Faustino conta que esse fator foi crucial na colaboração das explorações raciais e de classe,
gerando uma segregação ainda maior, pois os marinheiros repudiavam tudo aquilo que era
negro. Fanon sabia que por mais que ele desejasse fortemente o contrário, na face dos
brancos ele seria apenas um negro, jamais um francês legítimo como os marinheiros.
Faustino escreve sobre Fanon ter se alistado junto aos seus amigos de infância ao
Exército Francês de Libertação, uma parte antinazista do exército francês. Após um período
de preparo militar da Dominica ele vai para o front na Europa, junto aos franceses brancos.
Após passar quase dois anos na guerra, Fanon retorna à Martinica em 1945 após ter sido
ferido em combate, sendo promovido a Cabo e sendo condecorado. Após o seu retorno,
Fanon se junta a Aimé Césaire e na sua campanha política como prefeito de Fort-de-France
pelo Partido Comunista. Porém, por mais que houvesse relações entre os pensamentos de
Fanon e Césaire, os dois se diferenciam fortemente nas perspectivas sobre o movimento da
negritude. Fanon acreditava que: “A negritude tem o mérito de ser a antítese afetiva do
racismo branco, mas por vezes esbarra na visão racializada que o branco criou.” O autor
também destaca as falas que Fanon fazia em congressos contra o racismo e que abordavam
temas sobre cultura.
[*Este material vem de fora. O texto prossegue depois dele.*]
(* ===== verification/Userprogs.v ===== *)
(** * Userprogs: programs on the disk ([command/cat.c], [command/prog_pipe.c])

    [main] of each as a program over the system calls; its result is what is
    returned to the start-up code, which exits with it. *)

From stdpp Require Import base numbers list gmap strings.
From S2P Require Import Prelude.
From S2P Require Import Cstring.
From S2P Require Import Path.
From S2P Require Import Stdio.
From S2P Require Import Fsdata.
From S2P Require Import Fs.
From S2P Require Import Uprog.
From S2P Require Import Commands.
From S2P Require Import Shelltext.

Local Open Scope Z_scope.
Local Open Scope kernel_scope.

Definition exit_with {A} (status : Z) : prog A := plet e := do_call (Exit status) in match e : Empty_set with end.

(** The first [n] bytes of an array of which [data] was overwritten. *)
Definition filled_with (size : Z) (data : list Z) : list Z := data ++ replicate (Z.to_nat size - length data) 0.

(** ** [cat] *)
Definition CAT_BUF : Z := 1024.

(** The loop; the fuel is the number of reads. *)
Fixpoint cat_loop (fuel : nat) (fd : Z) (buf : list Z) : prog unit :=
  match fuel with
  | O => Stop Out_of_fuel
  | S fuel =>
      plet (read_bytes, data) := do_call (Read fd CAT_BUF) in
      if read_bytes =? -1 then Ret tt else
      let buf := data ++ drop (length data) buf in
      (* the count is unsigned *)
      if CAT_BUF <? u32 read_bytes then Stop Out_of_bounds else
      do_call (Write 1 (take (Z.to_nat read_bytes) buf)) ;;>
      cat_loop fuel fd buf
  end.

Definition cat (fuel : nat) (argc : Z) (argv : args) : prog Z :=
  (if 2 <? argc then
     printf ("cat: only support 1 argument." +:+ newline +:+ "eg: cat filename" +:+ newline) [] ;;> exit_with (-2)
   else Ret tt) ;;>
  (if argc =? 1 then
     plet (_, data) := do_call (Read 0 512) in
     plet text := of_outcome (oget (cstring (filled_with 512 data)) Out_of_bounds) in
     printf "%s" [FStr text] ;;> exit_with 0
   else Ret tt) ;;>
  plet buf := do_call (Malloc CAT_BUF) in
  if buf =? 0 then printf ("cat: malloc memory failed" +:+ newline) [] ;;> Ret (-1) else
  plet a := arg_at argv 1 in
  plet arg := deref a in
  plet abs_path :=
    (if negb (default 0 (head arg) =? slash) then
       plet cwd := do_call (Getcwd 512) in
       of_outcome (olet p := strcat_path (default [] cwd) [slash] in strcat_path p arg)
     else of_outcome (strcat_path [] arg)) in
  plet fd := do_call (Open abs_path O_RDONLY) in
  if fd =? -1 then printf ("cat: open: open %s failed" +:+ newline) [FStr arg] ;;> Ret (-1) else
  cat_loop fuel fd (replicate (Z.to_nat CAT_BUF) 0) ;;>
  do_call (Free buf) ;;>
  do_call (Close fd) ;;>
  Ret 66.

(** ** [prog_pipe] *)
Definition message : list Z := str "Hi, my son, I love you!" ++ [0].

Definition prog_pipe (argc : Z) (argv : args) : prog Z :=
  plet r := do_call Pipe in
  let fd := default (-1, 0) r in
  plet pid := do_call Fork in
  if negb (pid =? 0) then
    do_call (Close fd.1) ;;>
    do_call (Write fd.2 message) ;;>
    plet p := do_call Getpid in
    printf (newline +:+ "I`m father, my pid is %d" +:+ newline) [FInt p] ;;>
    Ret 8
  else
    do_call (Close fd.2) ;;>
    plet (_, data) := do_call (Read fd.1 24) in
    plet p := do_call Getpid in
    printf (newline +:+ "I`m child, my pid is %d" +:+ newline) [FInt p] ;;>
    plet text := of_outcome (oget (cstring (filled_with 32 data)) Out_of_bounds) in
    printf ("I`m child, my father said to me: " +:+ String (Ascii.ascii_of_nat 34) ("%s" +:+ String (Ascii.ascii_of_nat 34) newline)) [FStr text] ;;>
    Ret 9.

(** ** Reading a file to its end *)

(** What [read] answers, one call after the other, for a file with the bytes
    [data]: at most 1024 of them at a time, and -1 at the end. *)
Fixpoint chunks (n : nat) (data : list Z) : list (list Z) :=
  match n with
  | O => []
  | S n => match data with [] => [] | _ => take 1024 data :: chunks n (drop 1024 data) end
  end.

Definition copied (fd : Z) (c : list Z) : list event := [ev (Read fd CAT_BUF) (Z.of_nat (length c), c); wrote c].
Definition end_of_file (fd : Z) : event := ev (Read fd CAT_BUF) (-1, []).

(** The history of [cat] on the file at [path], which [open] gave as [fd]. *)
Definition cat_history (cwd : option (list Z)) (path : list Z) (buf fd : Z) (data : list Z) : list event :=
  ev (Malloc CAT_BUF) buf :: (match cwd with Some d => [ev (Getcwd 512) (Some d)] | None => [] end) ++
  [ev (Open path O_RDONLY) fd] ++ (chunks (length data) data ≫= copied fd) ++ [end_of_file fd; ev (Free buf) tt; ev (Close fd) 0].

(** What was written to standard output. *)
Definition output (tr : list event) : list Z :=
  tr ≫= (fun e => match projT1 e with Write 1 buf => buf | _ => [] end).

Lemma chunks_concat n : forall data, (length data <= n)%nat -> concat (chunks n data) = data.
Proof.
  induction n as [|n IH]; intros data Hl; cbn [chunks]; [by destruct data; [|cbn in Hl; lia]|].
  destruct data as [|x data]; [done|]. cbn [concat]. rewrite IH by (rewrite length_drop; cbn in *; lia). apply take_drop.
Qed.

Lemma chunks_small n : forall data, Forall (fun c => 0 < Z.of_nat (length c) <= 1024) (chunks n data).
Proof.
  induction n as [|n IH]; intros data; cbn [chunks]; [done|]. destruct data as [|x data]; [done|]. constructor; [|apply IH].
  rewrite length_take. cbn [length]. lia.
Qed.

Lemma chunks_length n : forall data, (length (chunks n data) <= length data)%nat.
Proof.
  induction n as [|n IH]; intros data; cbn [chunks]; [apply Nat.le_0_l|]. destruct data as [|x data]; [done|].
  cbn [length]. specialize (IH (drop 1024 (x :: data))). rewrite length_drop in IH. cbn [length] in IH. lia.
Qed.

Lemma output_app a b : output (a ++ b) = output a ++ output b.
Proof. apply bind_app. Qed.

Lemma output_cons e tr : output (e :: tr) = output [e] ++ output tr.
Proof. apply (output_app [e]). Qed.

Lemma output_copied fd cs : output (cs ≫= copied fd) = concat cs.
Proof.
  induction cs as [|c cs IH]; [done|]. rewrite bind_cons, output_app, IH. cbn [concat]. f_equal.
  unfold output, copied. rewrite !bind_cons. cbn. by rewrite !app_nil_r.
Qed.

Lemma cat_output cwd path buf fd data : output (cat_history cwd path buf fd data) = data.
Proof.
  unfold cat_history. rewrite output_cons, !output_app, output_copied, chunks_concat by done. destruct cwd; cbn; by rewrite app_nil_r.
Qed.

Lemma cat_loop_run fd cs : forall fuel buf, Forall (fun c => 0 < Z.of_nat (length c) <= 1024) cs -> (length cs < fuel)%nat ->
  runs (cat_loop fuel fd buf) ((cs ≫= copied fd) ++ [end_of_file fd]) (Done tt).
Proof.
  induction cs as [|c cs IH]; intros fuel buf HF Hf; (destruct fuel as [|fuel]; [cbn in Hf; lia|]); cbn [cat_loop].
  - apply (runs_call (Read fd CAT_BUF) _ (-1, [])). cbn. constructor.
  - apply Forall_cons in HF as [Hc HF]. rewrite bind_cons. cbn [copied app].
    apply (runs_call (Read fd CAT_BUF) _ (Z.of_nat (length c), c)). cbn [pbind].
    rewrite (proj2 (Z.eqb_neq _ (-1))) by lia. cbv zeta. rewrite u32_id by (unfold is_u32; lia).
    rewrite (proj2 (Z.ltb_ge _ _)) by (unfold CAT_BUF; lia). rewrite Nat2Z.id, take_app_length. cbn [pbind].
    apply (runs_call (Write 1 c) _ (Z.of_nat (length c))). cbn [pbind]. apply IH; [done|cbn in Hf; lia].
Qed.

(** C37: [cat] prints the file.  Called with one argument, absolute or relative
    to the working directory, on a file with the bytes [data], of any length,
    whose [read]s give them piece by piece and then -1: the program runs to its
    end, with status 66; it opens that path for reading, closes what it opened
    and frees what it took, and what it has written to standard output are
    exactly the bytes of the file. *)
Theorem cat_correct (fuel : nat) (arg : list Z) (cwd : option (list Z)) (buf fd : Z) (data : list Z)
    (Harg : match cwd with
            | None => head arg = Some slash /\ (length arg < 512)%nat
            | Some d => head arg <> Some slash /\ (length d + length arg < 511)%nat
            end)
    (Hbuf : buf <> 0) (Hfd : fd <> -1) (Hfuel : (length data < fuel)%nat) :
  let path := match cwd with None => arg | Some d => d ++ slash :: arg end in
  runs (cat fuel 2 (word_args [str "cat"; arg])) (cat_history cwd path buf fd data) (Done 66) /\
  output (cat_history cwd path buf fd data) = data.
Proof.
  intros path. set (cs := chunks (length data) data).
  assert (length cs < fuel)%nat as Hf. { pose proof (chunks_length (length data) data) as H. fold cs in H. lia. }
  assert (runs (cat_loop fuel fd (replicate (Z.to_nat CAT_BUF) 0) ;;> do_call (Free buf) ;;> do_call (Close fd) ;;> Ret 66)
    (((cs ≫= copied fd) ++ [end_of_file fd]) ++ [ev (Free buf) tt; ev (Close fd) 0]) (Done 66)) as Hend.
  { eapply runs_append; [apply cat_loop_run; [apply chunks_small|done]|]. cbn.
    apply (runs_call (Free buf) _ tt), (runs_call (Close fd) _ 0). constructor. }
  rewrite <- app_assoc in Hend. cbn [app] in Hend. split.
  - unfold cat, cat_history. fold cs. cbn [Z.ltb Z.eqb Z.compare Pos.compare Pos.compare_cont Pos.eqb pbind].
    apply (runs_call (Malloc CAT_BUF) _ buf). cbn [pbind]. rewrite (proj2 (Z.eqb_neq buf 0)) by done.
    change (arg_at (word_args [str "cat"; arg]) 1) with (Ret (Some arg) : prog (option (list Z))). cbn [pbind deref].
    assert (forall p, runs (plet fd := do_call (Open p O_RDONLY) in
      if fd =? -1 then printf ("cat: open: open %s failed" +:+ newline) [FStr arg] ;;> Ret (-1) else
      cat_loop fuel fd (replicate (Z.to_nat CAT_BUF) 0) ;;> do_call (Free buf) ;;> do_call (Close fd) ;;> Ret 66)
      (ev (Open p O_RDONLY) fd :: (cs ≫= copied fd) ++ [end_of_file fd; ev (Free buf) tt; ev (Close fd) 0]) (Done 66)) as Hopen.
    { intros p. apply (runs_call (Open p O_RDONLY) _ fd). cbn [pbind]. by rewrite (proj2 (Z.eqb_neq fd (-1))). }
    destruct cwd as [d|]; destruct Harg as [Hh Hl].
    + assert ((default 0 (head arg) =? slash) = false) as ->.
      { apply Z.eqb_neq. destruct arg as [|x arg]; [done|]. cbn in *. congruence. }
      cbn [negb pbind app]. apply (runs_call (Getcwd 512) _ (Some d)). cbn [pbind]. change (default [] (Some d)) with d. unfold strcat_path at 1.
      cbn [length]. rewrite (proj2 (Z.ltb_lt _ _)) by (unfold MAX_PATH_LEN; lia). cbn [obind]. unfold strcat_path. rewrite length_app. cbn [length].
      rewrite (proj2 (Z.ltb_lt _ _)) by (unfold MAX_PATH_LEN; lia). cbn [of_outcome pbind]. rewrite <- app_assoc. apply Hopen.
    + rewrite Hh. cbn [default negb Z.eqb slash Pos.eqb pbind app]. unfold strcat_path. rewrite Nat.add_0_l, app_nil_l.
      rewrite (proj2 (Z.ltb_lt _ _)) by (unfold MAX_PATH_LEN; lia). cbn [of_outcome pbind]. apply Hopen.
  - apply cat_output.
Qed.

(** A file of three bytes, named relative to the root. *)
Lemma cat_correct_witness :
  runs (cat 4 2 (word_args [str "cat"; [102]])) (cat_history (Some []) [47; 102] 4096 3 [1; 2; 3]) (Done 66) /\
  output (cat_history (Some []) [47; 102] 4096 3 [1; 2; 3]) = [1; 2; 3].
Proof. apply (cat_correct 4 [102] (Some []) 4096 3 [1; 2; 3]); [split; [done|cbn; lia]|done|done|cbn; lia]. Defined.

(** The child of [prog_pipe] prints what its father wrote, whatever the numbers
    of the descriptors. *)
Definition child_says (p : Z) : list Z := [10] ++ str "I`m child, my pid is " ++ dec p ++ [10].
Definition father_said : list Z := str "I`m child, my father said to me: " ++ [34] ++ str "Hi, my son, I love you!" ++ [34; 10].

Theorem prog_pipe_message (r : option (Z * Z)) (p : Z) (argv : args) :
  let fd := default (-1, 0) r in
  runs (prog_pipe 1 argv) [ev Pipe r; ev Fork 0; ev (Close fd.2) 0; ev (Read fd.1 24) (24, message); ev Getpid p;
    wrote (child_says p); wrote father_said] (Done 9).
Proof.
  intros fd. unfold prog_pipe. apply (runs_call Pipe _ r). cbn [pbind]. fold fd. apply (runs_call Fork _ 0). cbn [pbind Z.eqb negb].
  apply (runs_call (Close fd.2) _ 0). cbn [pbind]. apply (runs_call (Read fd.1 24) _ (24, message)). cbn [pbind].
  apply (runs_call Getpid _ p). cbn [pbind]. apply runs_print; [done| |].
  - pose proof (dec_length p). unfold child_says. rewrite !length_app. cbn [length]. change (length (str _)) with 21%nat. lia.
  - assert (cstring (filled_with 32 message) = Some (str "Hi, my son, I love you!")) as -> by (vm_compute; reflexivity).
    cbn [oget of_outcome pbind]. apply runs_print; [done|vm_compute; lia|]. constructor.
Qed.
Faustino diz que Fanon era amplamente conhecido pelas suas críticas ao
movimento da negritude, ele também considerava o racismo como elemento cultural.
Para mim, a partir dos capítulos em que li, Faustino faz um trabalho sucinto e bem
elaborado sobre a vida de Fanon, um livro de leitura fácil e rápida. Entendi como assuntos
principais a narrativa sobre a vida e a trajetória de Fanon, sua infância, sua convivência com a
sua família, os lugares em que ele estudou, sua relação com as pessoas, sua vida pessoal e
suas ideias. Também, de forma teórica a forma em que as obras de Fanon foram e continuam
sendo importantes no mundo contemporâneo, uma vez que, expressa como a cultura europeia
é ideologicamente apresentada como algo universal e modelo para todos. Frantz Fanon nos
mostra que o povo negro não pode ser obrigado a abrir mão de sua cultura, subjetividade e
individualidade para se aproximar do mundo do colonizador, trata-se de mostrar que há
possibilidade de encontrar outras maneiras de ser humano que não seja sendo branco.